For gay Republican U.S. Rep. George Santos, the hits keep on coming — after being caught in numerous lies and being indicted on federal fraud charges, he’s being accused of using his political connections in efforts to enrich himself.
The New York Times details several “instances of Mr. Santos blurring his political and business interests” in a story published Wednesday.
One of the examples is a firm called Red Strategies, a political consulting business founded by Santos, longtime associate Nancy Marks, and colleagues from Harbor City Capital, a Florida investment company where Santos had worked. Harbor City had closed after being accused of running a Ponzi scheme, an arrangement that pays off investors with funds from other investors.
So Santos, his Harbor City coworkers, and Marks started Red Strategies, and Santos quickly marketed the firm to far-right New York politician Tina Forte in 2021 and urged her to run for Congress against Democrat Alexandria Ocasio-Cortez, the Times reports. But he didn’t disclose that he was part of Red Strategies or that he knew the former Harbor City officials; he appeared to simply be making a friendly recommendation, Jen Remauro, then Forte’s campaign manager, told the Times. In a video call, he acted as though he was meeting the Harbor City alums for the first time, she said.
“George introduced himself to them and he was like, ‘pleased to meet you, blah, blah, blah,’” Remauro said, adding, “Meanwhile, fast forward, they all worked at that company that went under!”
The contract stated that Red Strategies could keep 80 percent of the funds it raised for Forte, but even the remaining 20 percent was often eaten up by expenses Red Strategies charged against the amount raised, including credit card processing fees that were much higher than normal, according to the Times. Santos’s lawyer, Joseph Murray, blamed Marks for any financial irregularities and said Santos regretted working with her. Marks did not comment to the Times, and Red Strategies is no longer in business.
In another instance, Santos and three associates approached one of his campaign donors and asked the donor to establish a limited liability company to help a Polish investor buy cryptocurrency. The Polish man couldn’t buy it directly because his bank account was frozen, they said. The donor, whose name was not disclosed in the Times article, was skeptical,
“While they hadn’t yet asked for money, he was struck by how much their pitch resembled the classic Nigerian prince email scheme, in which a rich, potentially fictitious, foreigner asks an outsider to help free up frozen assets,” the Times reports. The deal ultimately fell apart because the donor asked for changes in a nondisclosure agreement Santos and his partners wanted him to sign. Murray told the Times that Santos’s role was limited to making introductions.
The Times also mentions an instance that has been documented in the federal government’s charges against Santos. In 2022, he asked two donors, Raymond Tantillo and Andrew Intrater, for additional money for advertising, not subject to usual campaign finance limits because it was going through a nonprofit organization. They each contributed $25,000, according to federal prosecutors, who “say that rather than using the money for ads, Mr. Santos spent it on credit card payments and designer clothes,” the Times reports.

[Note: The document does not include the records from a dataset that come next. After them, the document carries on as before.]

Definition same_verifier (v : GatewayVendor) s s' : Prop :=
  verifier_history v s' = verifier_history v s ∧ EpochHistory s' !! v = EpochHistory s !! v.

Lemma same_verifier_overdue n l v s s' : same_verifier v s s' → overdue n l v s' = overdue n l v s.
Proof. intros [_ He]. unfold overdue. by rewrite He. Qed.

Lemma check_manual_step n l v acc :
  history_ok n (verifier_history v acc.1) →
  let acc' := check_manual n l acc v in
  (∀ w, w ≠ v → same_verifier w acc.1 acc'.1) ∧
  if overdue n l v acc.1
  then ∃ epoch h, verifier_history v acc'.1 =
         push_bounded (new_report n v epoch h (verifier_history v acc.1)) (verifier_history v acc.1)
  else acc' = acc.
Proof.
  destruct acc as [s wt]. cbn [fst]. intros [Ho Hf]. cbv zeta. unfold check_manual.
  fold (overdue n l v s). destruct (overdue n l v s); [|by split].
  match goal with |- context [process_single_verifier_overview n v ?e ?h s] =>
    destruct (process_single_report n v e h s Ho Hf) as (Hh & _ & He);
    destruct (process_single_verifier_overview n v e h s) as [s' w']; cbn [fst] in *;
    split; [|exists e, h] end.
  - intros w Hw. split; [|by apply He]. unfold verifier_history. rewrite Hh.
    by rewrite lookup_insert_ne.
  - unfold verifier_history at 1. rewrite Hh. by rewrite lookup_insert_eq.
Qed.

Lemma check_manual_fold n l vs acc v :
  NoDup vs → (∀ w, w ∈ vs → history_ok n (verifier_history w acc.1)) →
  let acc' := fold_left (check_manual n l) vs acc in
  if bool_decide (v ∈ vs) && overdue n l v acc.1
  then ∃ epoch h, verifier_history v acc'.1 =
         push_bounded (new_report n v epoch h (verifier_history v acc.1)) (verifier_history v acc.1)
  else verifier_history v acc'.1 = verifier_history v acc.1.
Proof.
  cbv zeta. intros Hnd. revert acc. induction Hnd as [|w vs Hw _ IH]; intros acc Hok; cbn [fold_left].
  { done. }
  destruct (check_manual_step n l w acc) as [Hother Hself]; [apply Hok; by left|].
  assert (∀ x, x ∈ vs → history_ok n (verifier_history x (check_manual n l acc w).1)) as Hok'.
  { intros x Hx. destruct (Hother x) as [-> _]; [by intros ->|]. apply Hok. by right. }
  specialize (IH _ Hok'). destruct (decide (v = w)) as [->|Hne].
  - rewrite (bool_decide_eq_false_2 (w ∈ vs)) in IH by done. cbn [andb] in IH. rewrite IH.
    rewrite (bool_decide_eq_true_2 (w ∈ w :: vs)) by by left. cbn [andb].
    destruct (overdue n l w acc.1); [exact Hself|by rewrite Hself].
  - destruct (Hother v Hne) as [Hh He]. rewrite Hh in IH.
    rewrite (same_verifier_overdue n l v acc.1) in IH by by split.
    rewrite (bool_decide_ext (v ∈ w :: vs) (v ∈ vs)); [exact IH|].
    rewrite elem_of_cons. tauto.
Qed.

Santos has pleaded not guilty to all the federal charges he faces, which include felonies such as wire fraud and collecting unemployment benefits he wasn’t entitled to, in addition to the campaign finance incident involving Tantillo and Intrater.
Santos first ran for the U.S. House in 2020, unsuccessfully, but he was elected in 2022, representing a district on New York’s Long Island. There have been calls for him to resign along with attempts to expel or censure him, but so far he remains in Congress and says he’ll run for reelection in 2024. He has been caught in or admitted to lies about his education, employment, and ethnic background. He has falsely claimed that he had employees who died in the 2016 Pulse nightclub mass shooting, that his mother died as a result of the September 11 terrorist attacks, and that his grandparents were refugees from the Holocaust.